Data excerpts
+++++

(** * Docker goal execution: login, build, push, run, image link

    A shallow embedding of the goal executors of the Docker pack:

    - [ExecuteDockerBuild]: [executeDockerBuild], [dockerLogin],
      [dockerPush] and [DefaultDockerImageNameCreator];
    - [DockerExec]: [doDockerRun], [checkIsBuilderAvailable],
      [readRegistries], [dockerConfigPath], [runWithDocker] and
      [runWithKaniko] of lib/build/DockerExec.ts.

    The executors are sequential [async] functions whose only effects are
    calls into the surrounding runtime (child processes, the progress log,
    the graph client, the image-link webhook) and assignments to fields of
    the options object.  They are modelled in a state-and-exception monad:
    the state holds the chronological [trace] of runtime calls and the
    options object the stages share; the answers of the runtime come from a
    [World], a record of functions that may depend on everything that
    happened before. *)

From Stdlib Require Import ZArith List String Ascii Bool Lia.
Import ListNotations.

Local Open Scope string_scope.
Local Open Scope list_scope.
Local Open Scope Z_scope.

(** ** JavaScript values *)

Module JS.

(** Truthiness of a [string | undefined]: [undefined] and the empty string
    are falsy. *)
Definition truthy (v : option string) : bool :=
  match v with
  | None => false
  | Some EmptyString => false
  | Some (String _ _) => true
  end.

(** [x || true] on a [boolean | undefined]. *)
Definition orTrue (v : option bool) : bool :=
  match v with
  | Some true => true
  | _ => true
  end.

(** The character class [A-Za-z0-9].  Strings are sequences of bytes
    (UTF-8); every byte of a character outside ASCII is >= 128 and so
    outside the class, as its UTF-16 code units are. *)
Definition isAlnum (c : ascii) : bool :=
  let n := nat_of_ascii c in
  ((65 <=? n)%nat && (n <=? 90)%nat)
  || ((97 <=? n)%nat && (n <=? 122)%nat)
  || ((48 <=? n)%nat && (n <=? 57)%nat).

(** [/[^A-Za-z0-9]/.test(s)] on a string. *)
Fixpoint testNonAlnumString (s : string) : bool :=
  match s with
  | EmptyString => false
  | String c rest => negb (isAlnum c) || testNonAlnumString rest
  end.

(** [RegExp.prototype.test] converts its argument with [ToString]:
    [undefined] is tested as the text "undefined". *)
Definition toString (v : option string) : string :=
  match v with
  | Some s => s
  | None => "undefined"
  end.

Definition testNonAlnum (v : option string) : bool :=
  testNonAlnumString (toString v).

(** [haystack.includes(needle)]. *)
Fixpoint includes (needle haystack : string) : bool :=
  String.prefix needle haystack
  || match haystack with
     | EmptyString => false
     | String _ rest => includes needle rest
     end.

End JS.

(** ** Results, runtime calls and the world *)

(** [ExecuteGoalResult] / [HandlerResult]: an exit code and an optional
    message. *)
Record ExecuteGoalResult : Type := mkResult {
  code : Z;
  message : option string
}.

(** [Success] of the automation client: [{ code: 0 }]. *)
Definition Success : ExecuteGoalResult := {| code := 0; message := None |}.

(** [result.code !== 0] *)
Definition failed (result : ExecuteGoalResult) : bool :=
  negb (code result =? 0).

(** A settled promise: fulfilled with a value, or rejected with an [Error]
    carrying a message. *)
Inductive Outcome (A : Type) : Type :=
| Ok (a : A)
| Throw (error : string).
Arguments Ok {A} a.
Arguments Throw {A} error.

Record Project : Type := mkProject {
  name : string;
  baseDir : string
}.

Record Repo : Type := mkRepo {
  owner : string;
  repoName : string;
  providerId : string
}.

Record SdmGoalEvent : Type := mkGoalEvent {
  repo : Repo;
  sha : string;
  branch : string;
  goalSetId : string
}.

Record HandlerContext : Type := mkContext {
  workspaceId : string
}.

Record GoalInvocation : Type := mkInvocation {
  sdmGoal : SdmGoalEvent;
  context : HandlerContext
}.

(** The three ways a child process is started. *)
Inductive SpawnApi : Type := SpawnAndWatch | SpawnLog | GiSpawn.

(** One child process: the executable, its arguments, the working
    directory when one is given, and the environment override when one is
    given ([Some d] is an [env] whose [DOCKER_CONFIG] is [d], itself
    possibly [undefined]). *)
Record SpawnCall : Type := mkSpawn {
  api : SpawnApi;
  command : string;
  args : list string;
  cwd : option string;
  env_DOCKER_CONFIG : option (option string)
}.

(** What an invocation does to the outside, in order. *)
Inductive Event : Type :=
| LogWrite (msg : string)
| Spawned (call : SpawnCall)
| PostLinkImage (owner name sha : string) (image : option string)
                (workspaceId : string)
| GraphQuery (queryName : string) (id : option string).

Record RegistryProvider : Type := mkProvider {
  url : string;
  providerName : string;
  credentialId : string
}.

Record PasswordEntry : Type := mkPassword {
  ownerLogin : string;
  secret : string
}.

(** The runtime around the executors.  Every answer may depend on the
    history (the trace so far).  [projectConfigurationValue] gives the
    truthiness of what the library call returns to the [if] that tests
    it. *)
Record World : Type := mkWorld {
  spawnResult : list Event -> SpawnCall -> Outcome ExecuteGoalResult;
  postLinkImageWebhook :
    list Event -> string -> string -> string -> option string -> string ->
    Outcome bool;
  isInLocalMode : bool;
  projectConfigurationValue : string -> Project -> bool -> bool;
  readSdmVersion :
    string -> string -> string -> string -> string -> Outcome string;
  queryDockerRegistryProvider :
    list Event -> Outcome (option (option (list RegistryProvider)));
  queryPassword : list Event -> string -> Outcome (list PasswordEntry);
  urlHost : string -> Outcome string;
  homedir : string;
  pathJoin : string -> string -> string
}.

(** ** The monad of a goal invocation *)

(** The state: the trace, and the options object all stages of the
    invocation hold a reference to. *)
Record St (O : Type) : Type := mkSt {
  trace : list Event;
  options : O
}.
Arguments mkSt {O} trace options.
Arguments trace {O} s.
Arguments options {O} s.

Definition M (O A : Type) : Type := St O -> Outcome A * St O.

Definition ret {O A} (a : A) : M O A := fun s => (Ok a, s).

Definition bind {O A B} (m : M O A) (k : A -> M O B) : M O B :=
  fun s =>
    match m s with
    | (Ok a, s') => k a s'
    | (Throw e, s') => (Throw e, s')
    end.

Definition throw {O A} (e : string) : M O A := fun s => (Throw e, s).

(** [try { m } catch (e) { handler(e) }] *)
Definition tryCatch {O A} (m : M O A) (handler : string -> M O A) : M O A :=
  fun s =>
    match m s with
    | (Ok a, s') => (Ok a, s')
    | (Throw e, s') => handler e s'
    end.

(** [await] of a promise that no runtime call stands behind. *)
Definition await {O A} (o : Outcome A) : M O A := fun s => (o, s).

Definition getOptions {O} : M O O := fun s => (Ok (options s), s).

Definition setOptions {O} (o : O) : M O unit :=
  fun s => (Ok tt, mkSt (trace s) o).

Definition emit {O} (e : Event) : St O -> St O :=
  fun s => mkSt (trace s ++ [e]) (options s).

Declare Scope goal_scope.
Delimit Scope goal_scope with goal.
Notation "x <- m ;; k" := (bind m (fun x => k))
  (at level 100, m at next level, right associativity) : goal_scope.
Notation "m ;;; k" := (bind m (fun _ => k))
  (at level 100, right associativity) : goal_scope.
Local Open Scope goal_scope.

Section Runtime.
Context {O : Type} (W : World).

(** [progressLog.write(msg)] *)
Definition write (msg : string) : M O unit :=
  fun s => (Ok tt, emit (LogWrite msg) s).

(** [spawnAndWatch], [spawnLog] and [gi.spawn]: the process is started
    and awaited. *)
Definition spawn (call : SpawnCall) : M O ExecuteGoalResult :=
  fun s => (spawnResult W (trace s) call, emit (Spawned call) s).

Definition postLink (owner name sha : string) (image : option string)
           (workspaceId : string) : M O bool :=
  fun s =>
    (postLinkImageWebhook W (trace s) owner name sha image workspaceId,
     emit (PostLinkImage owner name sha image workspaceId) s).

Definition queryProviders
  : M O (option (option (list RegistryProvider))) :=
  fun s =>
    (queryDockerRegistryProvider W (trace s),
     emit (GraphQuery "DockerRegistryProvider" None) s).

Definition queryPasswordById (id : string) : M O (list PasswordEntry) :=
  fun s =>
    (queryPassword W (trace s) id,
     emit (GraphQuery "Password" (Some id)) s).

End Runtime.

+++++

(Requirement):
When a line among the entries contains "Fixpoint", pull that line out.

(Answer below):
Fixpoint testNonAlnumString (s : string) : bool :=
Fixpoint includes (needle haystack : string) : bool :=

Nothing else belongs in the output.